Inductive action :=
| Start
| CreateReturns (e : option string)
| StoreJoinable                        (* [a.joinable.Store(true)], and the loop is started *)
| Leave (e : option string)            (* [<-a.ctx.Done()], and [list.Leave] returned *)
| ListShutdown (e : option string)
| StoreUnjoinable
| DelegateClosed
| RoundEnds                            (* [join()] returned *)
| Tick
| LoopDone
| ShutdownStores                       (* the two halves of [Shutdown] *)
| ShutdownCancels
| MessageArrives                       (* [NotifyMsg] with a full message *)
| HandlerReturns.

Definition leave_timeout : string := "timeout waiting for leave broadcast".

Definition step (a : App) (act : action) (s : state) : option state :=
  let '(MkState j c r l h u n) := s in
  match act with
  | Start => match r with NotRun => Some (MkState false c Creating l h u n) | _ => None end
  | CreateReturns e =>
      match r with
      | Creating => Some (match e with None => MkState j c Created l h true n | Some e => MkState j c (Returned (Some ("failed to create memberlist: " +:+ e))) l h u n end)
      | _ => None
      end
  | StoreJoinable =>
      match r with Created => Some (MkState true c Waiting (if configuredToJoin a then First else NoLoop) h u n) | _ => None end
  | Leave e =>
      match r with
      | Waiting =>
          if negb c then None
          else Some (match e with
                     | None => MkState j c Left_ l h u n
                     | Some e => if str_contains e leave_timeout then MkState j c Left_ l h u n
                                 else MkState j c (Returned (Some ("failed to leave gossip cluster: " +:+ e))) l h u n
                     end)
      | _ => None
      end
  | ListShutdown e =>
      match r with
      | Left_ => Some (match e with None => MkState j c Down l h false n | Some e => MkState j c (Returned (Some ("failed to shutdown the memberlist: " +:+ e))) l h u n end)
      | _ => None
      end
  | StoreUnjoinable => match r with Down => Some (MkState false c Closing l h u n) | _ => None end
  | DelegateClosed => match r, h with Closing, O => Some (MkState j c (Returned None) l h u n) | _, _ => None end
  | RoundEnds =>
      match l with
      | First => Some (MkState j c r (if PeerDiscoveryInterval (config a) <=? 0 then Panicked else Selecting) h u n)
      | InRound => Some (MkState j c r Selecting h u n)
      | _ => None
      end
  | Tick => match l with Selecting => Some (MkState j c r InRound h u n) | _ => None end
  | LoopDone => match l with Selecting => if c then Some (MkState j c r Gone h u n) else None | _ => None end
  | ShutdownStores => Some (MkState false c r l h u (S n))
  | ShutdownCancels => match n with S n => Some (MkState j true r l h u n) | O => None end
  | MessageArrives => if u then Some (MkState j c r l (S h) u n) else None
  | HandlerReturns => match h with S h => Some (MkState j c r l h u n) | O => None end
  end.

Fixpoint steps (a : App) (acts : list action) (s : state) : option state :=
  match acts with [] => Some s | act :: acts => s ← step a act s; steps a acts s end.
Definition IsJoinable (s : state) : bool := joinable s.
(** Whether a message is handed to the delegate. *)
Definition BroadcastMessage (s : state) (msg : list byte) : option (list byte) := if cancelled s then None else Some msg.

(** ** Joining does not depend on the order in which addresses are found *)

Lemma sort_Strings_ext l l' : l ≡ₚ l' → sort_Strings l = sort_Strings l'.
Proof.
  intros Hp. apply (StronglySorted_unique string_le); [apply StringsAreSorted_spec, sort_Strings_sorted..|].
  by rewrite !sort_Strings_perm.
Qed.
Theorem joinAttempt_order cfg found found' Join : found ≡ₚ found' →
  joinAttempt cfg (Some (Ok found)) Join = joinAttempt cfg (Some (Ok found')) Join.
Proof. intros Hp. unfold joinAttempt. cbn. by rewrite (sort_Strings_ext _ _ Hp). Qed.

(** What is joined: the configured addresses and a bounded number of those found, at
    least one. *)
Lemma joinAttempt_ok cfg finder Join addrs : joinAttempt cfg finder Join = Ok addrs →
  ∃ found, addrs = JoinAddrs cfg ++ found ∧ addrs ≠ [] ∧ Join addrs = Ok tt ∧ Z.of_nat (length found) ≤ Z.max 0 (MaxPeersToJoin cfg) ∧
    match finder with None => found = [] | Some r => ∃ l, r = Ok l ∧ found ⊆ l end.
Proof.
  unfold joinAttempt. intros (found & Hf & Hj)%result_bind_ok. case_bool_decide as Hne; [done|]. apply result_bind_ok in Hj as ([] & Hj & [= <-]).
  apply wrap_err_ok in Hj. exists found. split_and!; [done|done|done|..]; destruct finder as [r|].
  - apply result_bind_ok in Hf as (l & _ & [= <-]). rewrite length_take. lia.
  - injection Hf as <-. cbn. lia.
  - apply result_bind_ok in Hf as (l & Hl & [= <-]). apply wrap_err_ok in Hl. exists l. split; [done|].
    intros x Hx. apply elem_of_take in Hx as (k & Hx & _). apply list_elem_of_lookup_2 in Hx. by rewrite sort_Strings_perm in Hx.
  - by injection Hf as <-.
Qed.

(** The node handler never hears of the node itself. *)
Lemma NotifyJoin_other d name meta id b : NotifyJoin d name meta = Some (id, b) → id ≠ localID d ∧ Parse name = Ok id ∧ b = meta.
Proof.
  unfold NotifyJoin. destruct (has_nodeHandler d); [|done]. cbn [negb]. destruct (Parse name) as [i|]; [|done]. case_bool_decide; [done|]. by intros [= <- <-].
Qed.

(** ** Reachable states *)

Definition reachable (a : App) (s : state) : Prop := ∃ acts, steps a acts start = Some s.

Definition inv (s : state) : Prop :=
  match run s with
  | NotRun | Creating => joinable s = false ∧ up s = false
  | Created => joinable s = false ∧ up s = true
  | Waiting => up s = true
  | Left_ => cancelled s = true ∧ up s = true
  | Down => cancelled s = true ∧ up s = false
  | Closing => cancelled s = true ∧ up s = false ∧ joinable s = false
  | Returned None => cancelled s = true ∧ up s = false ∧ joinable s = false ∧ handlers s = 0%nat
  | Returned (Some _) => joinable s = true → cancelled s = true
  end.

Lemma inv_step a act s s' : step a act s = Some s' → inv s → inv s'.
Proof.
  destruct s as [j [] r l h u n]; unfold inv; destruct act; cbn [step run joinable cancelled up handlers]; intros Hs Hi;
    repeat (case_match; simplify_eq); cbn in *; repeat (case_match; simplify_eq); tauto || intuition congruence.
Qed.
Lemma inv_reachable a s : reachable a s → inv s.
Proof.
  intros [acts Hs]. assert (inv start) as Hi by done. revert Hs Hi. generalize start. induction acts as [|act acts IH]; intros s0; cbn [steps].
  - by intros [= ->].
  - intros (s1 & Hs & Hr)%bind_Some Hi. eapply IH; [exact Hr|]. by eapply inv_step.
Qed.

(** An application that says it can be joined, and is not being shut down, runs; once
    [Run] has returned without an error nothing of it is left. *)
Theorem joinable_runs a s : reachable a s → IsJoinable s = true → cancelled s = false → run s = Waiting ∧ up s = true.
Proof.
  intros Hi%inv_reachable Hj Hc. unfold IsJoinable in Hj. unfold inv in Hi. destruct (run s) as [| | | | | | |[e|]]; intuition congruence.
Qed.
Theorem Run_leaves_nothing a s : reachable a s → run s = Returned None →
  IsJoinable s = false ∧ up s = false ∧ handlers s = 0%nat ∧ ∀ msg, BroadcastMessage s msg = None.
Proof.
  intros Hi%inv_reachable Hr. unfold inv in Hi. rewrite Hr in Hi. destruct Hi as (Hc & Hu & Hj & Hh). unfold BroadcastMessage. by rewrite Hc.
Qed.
○ ○ ○ ○
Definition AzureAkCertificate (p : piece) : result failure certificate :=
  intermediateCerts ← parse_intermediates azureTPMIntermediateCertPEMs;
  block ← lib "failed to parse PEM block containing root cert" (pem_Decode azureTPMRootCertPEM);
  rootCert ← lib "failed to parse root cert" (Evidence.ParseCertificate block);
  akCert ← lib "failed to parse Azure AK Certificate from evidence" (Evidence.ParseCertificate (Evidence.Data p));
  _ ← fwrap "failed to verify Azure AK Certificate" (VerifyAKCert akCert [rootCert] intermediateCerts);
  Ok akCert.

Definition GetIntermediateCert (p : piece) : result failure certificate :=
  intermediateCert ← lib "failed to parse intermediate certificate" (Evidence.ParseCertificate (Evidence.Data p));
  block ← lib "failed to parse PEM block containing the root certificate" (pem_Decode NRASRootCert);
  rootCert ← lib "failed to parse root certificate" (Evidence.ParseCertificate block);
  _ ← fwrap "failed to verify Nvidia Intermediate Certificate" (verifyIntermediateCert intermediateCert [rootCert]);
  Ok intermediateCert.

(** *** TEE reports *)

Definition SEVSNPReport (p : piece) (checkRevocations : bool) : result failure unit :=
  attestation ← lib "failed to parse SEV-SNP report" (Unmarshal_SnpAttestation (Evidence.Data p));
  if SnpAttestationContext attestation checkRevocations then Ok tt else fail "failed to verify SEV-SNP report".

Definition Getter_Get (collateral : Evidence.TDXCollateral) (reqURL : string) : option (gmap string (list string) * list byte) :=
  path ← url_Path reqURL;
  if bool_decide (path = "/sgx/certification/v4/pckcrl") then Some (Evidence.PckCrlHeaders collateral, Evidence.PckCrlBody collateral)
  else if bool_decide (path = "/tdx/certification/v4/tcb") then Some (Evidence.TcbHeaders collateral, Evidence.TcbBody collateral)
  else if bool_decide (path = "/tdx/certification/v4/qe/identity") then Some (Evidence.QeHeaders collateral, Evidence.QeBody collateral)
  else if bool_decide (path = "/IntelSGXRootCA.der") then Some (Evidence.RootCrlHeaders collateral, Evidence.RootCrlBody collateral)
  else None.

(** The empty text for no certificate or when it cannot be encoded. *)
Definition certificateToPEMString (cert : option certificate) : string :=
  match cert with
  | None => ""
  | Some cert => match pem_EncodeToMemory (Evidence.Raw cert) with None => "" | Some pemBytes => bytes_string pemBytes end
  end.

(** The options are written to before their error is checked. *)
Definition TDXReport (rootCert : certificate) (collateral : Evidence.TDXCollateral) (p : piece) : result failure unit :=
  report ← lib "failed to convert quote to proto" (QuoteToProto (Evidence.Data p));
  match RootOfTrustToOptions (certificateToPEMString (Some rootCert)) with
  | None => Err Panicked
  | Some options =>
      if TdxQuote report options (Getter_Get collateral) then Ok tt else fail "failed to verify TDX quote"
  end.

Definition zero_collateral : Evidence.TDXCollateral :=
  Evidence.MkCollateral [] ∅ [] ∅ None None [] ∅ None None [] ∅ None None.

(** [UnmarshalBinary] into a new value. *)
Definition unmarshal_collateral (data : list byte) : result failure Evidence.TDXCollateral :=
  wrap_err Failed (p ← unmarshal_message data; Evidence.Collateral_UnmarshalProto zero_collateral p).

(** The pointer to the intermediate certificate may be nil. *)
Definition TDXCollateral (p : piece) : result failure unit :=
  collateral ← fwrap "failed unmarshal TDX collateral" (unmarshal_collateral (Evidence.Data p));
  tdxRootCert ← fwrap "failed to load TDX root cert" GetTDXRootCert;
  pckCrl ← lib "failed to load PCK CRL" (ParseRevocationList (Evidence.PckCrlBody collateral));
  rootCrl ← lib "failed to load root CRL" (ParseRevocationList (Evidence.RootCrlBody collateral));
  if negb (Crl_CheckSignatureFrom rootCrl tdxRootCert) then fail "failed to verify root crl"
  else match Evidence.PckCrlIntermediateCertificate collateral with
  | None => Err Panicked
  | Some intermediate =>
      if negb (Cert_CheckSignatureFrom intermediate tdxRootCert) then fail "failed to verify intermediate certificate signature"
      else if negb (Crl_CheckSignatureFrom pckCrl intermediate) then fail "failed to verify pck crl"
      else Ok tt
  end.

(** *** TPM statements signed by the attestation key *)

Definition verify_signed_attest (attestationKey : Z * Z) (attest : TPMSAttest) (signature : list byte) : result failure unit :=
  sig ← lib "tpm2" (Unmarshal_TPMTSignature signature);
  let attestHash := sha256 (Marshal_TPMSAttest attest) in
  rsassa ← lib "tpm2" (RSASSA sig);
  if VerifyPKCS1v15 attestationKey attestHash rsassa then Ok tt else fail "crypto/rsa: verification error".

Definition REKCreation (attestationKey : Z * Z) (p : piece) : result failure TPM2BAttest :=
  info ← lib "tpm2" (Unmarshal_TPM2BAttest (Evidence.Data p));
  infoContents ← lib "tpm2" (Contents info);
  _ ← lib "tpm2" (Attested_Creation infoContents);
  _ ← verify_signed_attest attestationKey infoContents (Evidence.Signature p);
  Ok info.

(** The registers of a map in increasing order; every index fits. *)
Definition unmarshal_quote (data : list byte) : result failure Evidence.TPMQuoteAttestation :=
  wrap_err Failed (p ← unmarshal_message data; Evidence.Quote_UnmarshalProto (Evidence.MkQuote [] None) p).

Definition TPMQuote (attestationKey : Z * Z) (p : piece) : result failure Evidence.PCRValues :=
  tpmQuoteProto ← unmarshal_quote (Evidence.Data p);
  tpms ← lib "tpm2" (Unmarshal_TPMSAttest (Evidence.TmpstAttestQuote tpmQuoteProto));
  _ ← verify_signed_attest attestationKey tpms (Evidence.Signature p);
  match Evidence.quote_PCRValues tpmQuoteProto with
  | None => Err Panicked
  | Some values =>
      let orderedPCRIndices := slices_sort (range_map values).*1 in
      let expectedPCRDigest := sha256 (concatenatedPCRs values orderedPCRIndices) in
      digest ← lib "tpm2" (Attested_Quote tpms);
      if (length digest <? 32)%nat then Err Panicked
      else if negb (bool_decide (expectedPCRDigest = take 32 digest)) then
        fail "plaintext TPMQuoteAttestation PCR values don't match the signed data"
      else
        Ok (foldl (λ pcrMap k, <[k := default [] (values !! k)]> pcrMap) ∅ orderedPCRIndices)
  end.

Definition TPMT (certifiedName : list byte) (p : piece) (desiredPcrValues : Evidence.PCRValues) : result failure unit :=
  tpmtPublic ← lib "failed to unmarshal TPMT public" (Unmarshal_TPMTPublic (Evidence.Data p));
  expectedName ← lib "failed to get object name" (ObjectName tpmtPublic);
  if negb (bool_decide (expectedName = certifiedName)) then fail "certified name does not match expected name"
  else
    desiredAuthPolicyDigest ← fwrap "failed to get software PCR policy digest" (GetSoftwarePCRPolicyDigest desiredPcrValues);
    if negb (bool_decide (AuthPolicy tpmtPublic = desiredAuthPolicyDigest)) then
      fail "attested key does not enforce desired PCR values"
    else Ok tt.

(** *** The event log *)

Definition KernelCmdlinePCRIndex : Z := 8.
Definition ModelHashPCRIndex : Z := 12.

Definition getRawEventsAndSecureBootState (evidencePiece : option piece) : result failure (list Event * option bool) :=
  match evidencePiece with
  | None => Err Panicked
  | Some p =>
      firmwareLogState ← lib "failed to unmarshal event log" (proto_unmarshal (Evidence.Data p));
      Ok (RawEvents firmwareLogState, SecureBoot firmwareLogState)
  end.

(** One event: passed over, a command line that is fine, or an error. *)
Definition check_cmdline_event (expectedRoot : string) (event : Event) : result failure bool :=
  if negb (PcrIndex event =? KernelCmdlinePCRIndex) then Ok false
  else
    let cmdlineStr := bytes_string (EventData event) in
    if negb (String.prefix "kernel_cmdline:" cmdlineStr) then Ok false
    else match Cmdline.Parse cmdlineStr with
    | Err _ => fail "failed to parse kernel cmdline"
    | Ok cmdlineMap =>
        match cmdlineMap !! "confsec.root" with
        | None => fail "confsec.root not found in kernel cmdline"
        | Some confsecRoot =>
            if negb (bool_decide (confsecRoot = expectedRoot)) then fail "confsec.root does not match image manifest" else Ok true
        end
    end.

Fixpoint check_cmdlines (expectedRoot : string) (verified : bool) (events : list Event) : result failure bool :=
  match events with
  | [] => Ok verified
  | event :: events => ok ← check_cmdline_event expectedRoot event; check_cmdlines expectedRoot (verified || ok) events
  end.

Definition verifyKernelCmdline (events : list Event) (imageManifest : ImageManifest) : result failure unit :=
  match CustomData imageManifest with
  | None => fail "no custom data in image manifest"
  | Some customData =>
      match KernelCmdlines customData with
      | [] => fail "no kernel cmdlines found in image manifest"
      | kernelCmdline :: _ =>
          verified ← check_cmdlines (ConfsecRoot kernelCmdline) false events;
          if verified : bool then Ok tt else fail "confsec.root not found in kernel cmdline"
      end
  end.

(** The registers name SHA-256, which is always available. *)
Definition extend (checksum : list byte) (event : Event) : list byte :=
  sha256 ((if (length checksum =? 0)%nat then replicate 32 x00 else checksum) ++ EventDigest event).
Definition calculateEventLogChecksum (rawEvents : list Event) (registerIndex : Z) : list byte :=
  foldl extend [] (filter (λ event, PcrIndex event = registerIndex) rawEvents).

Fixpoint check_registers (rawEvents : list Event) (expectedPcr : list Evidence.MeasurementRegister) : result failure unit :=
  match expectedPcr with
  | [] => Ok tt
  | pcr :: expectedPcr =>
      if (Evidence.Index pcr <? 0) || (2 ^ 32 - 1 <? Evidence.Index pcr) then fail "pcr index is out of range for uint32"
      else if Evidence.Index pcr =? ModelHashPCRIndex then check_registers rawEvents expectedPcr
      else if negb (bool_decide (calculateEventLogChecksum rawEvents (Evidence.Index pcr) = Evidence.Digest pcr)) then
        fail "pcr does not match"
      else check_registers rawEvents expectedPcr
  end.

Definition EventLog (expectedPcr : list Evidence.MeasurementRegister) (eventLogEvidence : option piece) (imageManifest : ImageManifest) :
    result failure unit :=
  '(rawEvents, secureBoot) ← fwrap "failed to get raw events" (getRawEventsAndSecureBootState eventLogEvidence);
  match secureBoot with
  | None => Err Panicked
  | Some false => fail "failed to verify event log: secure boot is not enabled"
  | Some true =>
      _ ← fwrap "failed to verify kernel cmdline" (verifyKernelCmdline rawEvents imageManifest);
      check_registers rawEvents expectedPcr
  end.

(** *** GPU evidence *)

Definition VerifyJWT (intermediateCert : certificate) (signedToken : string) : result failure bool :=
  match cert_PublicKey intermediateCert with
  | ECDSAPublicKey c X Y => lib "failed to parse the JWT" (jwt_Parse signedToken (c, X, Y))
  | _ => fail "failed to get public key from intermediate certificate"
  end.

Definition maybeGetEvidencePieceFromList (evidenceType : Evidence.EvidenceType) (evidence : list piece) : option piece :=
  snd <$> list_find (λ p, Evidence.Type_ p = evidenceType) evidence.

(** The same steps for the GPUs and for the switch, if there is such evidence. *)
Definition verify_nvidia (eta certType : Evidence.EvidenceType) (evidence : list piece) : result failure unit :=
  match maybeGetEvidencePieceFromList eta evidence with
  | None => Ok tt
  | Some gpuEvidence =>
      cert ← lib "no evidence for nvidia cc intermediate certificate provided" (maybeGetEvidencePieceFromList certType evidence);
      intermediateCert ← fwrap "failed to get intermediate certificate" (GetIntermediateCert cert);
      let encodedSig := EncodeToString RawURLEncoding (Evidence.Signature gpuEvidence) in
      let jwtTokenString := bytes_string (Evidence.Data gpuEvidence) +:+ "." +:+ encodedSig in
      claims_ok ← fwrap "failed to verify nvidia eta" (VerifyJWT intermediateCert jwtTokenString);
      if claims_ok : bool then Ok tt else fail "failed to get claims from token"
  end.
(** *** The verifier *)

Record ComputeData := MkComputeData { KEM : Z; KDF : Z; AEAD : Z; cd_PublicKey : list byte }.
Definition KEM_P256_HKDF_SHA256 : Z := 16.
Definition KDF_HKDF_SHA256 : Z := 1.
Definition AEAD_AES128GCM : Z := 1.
○ ○ ○ ○
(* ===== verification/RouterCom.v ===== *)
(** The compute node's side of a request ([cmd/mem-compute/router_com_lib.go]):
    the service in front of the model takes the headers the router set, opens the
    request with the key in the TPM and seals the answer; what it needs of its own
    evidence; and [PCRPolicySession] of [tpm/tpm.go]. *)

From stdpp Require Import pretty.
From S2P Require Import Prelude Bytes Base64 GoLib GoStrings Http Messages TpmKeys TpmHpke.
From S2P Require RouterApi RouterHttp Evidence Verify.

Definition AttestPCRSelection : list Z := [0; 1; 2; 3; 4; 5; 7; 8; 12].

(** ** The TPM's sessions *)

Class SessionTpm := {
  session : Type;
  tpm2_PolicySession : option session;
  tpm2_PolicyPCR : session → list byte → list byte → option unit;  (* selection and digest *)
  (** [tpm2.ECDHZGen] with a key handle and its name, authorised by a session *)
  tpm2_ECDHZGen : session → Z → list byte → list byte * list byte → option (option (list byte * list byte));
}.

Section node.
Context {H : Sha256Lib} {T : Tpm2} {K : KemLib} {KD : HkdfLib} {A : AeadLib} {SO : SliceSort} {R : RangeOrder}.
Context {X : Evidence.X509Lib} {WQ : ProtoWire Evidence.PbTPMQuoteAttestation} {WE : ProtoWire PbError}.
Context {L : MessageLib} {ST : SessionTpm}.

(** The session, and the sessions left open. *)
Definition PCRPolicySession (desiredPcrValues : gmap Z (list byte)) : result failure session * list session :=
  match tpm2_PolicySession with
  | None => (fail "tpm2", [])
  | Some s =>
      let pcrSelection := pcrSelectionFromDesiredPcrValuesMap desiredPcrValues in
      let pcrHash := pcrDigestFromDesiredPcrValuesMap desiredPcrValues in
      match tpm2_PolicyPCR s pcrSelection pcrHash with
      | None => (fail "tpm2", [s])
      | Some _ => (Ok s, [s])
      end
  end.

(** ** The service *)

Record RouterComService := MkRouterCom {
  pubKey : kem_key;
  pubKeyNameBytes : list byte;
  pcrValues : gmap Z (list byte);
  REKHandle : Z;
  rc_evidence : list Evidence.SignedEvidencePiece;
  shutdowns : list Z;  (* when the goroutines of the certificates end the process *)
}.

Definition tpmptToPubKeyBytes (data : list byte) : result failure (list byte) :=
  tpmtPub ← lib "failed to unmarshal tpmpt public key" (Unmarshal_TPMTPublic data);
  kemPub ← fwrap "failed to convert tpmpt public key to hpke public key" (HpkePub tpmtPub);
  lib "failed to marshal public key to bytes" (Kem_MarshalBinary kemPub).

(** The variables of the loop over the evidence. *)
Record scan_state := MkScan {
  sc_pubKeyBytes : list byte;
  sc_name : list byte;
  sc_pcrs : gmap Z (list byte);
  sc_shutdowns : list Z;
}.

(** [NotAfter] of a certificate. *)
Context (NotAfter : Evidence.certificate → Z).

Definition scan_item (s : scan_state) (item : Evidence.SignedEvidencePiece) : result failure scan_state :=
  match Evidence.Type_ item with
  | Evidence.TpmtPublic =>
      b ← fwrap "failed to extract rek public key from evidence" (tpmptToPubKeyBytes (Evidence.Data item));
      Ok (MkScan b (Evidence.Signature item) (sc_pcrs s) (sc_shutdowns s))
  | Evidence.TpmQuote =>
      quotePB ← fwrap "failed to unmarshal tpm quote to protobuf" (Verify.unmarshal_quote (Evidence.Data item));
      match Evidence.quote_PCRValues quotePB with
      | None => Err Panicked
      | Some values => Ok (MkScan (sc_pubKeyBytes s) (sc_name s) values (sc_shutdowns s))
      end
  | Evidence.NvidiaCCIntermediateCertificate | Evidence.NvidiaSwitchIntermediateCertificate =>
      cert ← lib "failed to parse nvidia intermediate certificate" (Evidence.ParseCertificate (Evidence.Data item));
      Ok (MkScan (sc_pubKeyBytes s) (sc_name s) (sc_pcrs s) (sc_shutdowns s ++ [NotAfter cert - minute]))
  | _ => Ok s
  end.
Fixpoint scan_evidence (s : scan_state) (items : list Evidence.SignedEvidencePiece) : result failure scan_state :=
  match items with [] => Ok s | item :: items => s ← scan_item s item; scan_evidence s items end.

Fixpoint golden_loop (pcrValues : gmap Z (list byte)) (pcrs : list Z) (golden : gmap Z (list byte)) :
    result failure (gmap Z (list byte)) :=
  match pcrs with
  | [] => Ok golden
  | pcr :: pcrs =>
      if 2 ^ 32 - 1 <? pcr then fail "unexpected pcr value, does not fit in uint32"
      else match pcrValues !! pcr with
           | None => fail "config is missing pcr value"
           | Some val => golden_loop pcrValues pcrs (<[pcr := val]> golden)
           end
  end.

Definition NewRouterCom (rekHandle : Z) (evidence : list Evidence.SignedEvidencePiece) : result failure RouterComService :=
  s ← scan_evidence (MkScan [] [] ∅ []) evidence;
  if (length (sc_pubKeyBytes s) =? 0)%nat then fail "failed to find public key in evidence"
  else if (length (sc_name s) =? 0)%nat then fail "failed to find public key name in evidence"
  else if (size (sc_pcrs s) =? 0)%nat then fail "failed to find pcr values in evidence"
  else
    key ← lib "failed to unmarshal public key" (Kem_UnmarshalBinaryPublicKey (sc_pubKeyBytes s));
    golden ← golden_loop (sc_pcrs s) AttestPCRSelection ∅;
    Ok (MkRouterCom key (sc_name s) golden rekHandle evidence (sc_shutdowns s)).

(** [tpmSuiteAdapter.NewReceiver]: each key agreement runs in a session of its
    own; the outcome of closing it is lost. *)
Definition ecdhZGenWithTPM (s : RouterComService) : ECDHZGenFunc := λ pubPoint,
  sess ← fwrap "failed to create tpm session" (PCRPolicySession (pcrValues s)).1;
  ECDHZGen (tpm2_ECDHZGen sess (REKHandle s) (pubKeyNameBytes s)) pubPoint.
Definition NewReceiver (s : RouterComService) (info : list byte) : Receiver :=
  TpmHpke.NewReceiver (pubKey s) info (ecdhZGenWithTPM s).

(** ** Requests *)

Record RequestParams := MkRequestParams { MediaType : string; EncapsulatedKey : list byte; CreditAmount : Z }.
○ ○ ○ ○
* _WORK TO COMPLETE_: Filter the lines above so that only those with the string "found" remain, then copy them.

* _RESPONSE TO THIS TASK_:
(** ** Joining does not depend on the order in which addresses are found *)
Theorem joinAttempt_order cfg found found' Join : found ≡ₚ found' →
  joinAttempt cfg (Some (Ok found)) Join = joinAttempt cfg (Some (Ok found')) Join.
(** What is joined: the configured addresses and a bounded number of those found, at
  ∃ found, addrs = JoinAddrs cfg ++ found ∧ addrs ≠ [] ∧ Join addrs = Ok tt ∧ Z.of_nat (length found) ≤ Z.max 0 (MaxPeersToJoin cfg) ∧
    match finder with None => found = [] | Some r => ∃ l, r = Ok l ∧ found ⊆ l end.
  unfold joinAttempt. intros (found & Hf & Hj)%result_bind_ok. case_bool_decide as Hne; [done|]. apply result_bind_ok in Hj as ([] & Hj & [= <-]).
  apply wrap_err_ok in Hj. exists found. split_and!; [done|done|done|..]; destruct finder as [r|].
        | None => fail "confsec.root not found in kernel cmdline"
      | [] => fail "no kernel cmdlines found in image manifest"
          if verified : bool then Ok tt else fail "confsec.root not found in kernel cmdline"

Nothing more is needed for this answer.